Each line in the records below, from the one that contains "brightPixels : JS.number;" to the one that contains "let min := JS.min3 r g b in", should be reproduced exactly, the first and last included.

# Records to process
'''

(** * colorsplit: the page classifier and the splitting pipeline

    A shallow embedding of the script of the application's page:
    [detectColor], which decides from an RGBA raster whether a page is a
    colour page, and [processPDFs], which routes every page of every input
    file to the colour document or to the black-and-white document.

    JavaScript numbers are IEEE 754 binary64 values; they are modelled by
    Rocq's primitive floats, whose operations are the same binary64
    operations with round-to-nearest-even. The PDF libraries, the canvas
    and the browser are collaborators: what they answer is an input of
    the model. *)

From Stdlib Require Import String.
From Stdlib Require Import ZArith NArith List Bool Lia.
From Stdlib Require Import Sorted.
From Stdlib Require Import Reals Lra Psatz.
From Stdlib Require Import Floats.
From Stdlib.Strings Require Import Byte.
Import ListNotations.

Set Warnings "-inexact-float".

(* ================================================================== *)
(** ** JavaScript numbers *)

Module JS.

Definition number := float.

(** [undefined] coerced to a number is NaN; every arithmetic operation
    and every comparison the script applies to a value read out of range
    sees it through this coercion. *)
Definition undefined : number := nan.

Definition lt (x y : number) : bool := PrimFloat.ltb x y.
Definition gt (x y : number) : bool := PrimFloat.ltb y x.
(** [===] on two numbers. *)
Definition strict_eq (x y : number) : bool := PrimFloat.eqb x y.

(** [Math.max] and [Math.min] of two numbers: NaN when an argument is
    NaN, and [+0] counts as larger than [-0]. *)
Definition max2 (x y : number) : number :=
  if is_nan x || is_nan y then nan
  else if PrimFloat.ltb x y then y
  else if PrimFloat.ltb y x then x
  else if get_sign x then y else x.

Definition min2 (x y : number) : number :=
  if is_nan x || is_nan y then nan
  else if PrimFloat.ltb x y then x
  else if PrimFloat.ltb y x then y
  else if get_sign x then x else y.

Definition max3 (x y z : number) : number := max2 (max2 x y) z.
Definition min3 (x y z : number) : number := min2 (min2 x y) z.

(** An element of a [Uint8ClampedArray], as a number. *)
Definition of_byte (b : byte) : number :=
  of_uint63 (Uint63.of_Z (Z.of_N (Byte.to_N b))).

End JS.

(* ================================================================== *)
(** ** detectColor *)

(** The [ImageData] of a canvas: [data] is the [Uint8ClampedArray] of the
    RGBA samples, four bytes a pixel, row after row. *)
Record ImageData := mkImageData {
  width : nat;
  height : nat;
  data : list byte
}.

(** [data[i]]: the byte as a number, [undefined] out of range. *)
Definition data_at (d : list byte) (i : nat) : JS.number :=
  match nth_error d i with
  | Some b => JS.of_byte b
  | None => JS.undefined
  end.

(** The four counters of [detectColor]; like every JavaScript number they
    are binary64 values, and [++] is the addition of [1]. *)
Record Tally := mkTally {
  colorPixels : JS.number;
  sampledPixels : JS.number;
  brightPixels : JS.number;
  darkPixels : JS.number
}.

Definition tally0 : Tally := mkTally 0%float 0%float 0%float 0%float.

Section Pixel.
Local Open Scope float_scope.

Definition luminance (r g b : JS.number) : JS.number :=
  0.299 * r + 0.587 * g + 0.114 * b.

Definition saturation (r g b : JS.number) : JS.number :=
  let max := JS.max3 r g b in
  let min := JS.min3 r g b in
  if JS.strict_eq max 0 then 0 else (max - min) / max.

'''

# Response below
  brightPixels : JS.number;
  darkPixels : JS.number
}.

Definition tally0 : Tally := mkTally 0%float 0%float 0%float 0%float.

Section Pixel.
Local Open Scope float_scope.

Definition luminance (r g b : JS.number) : JS.number :=
  0.299 * r + 0.587 * g + 0.114 * b.

Definition saturation (r g b : JS.number) : JS.number :=
  let max := JS.max3 r g b in
  let min := JS.min3 r g b in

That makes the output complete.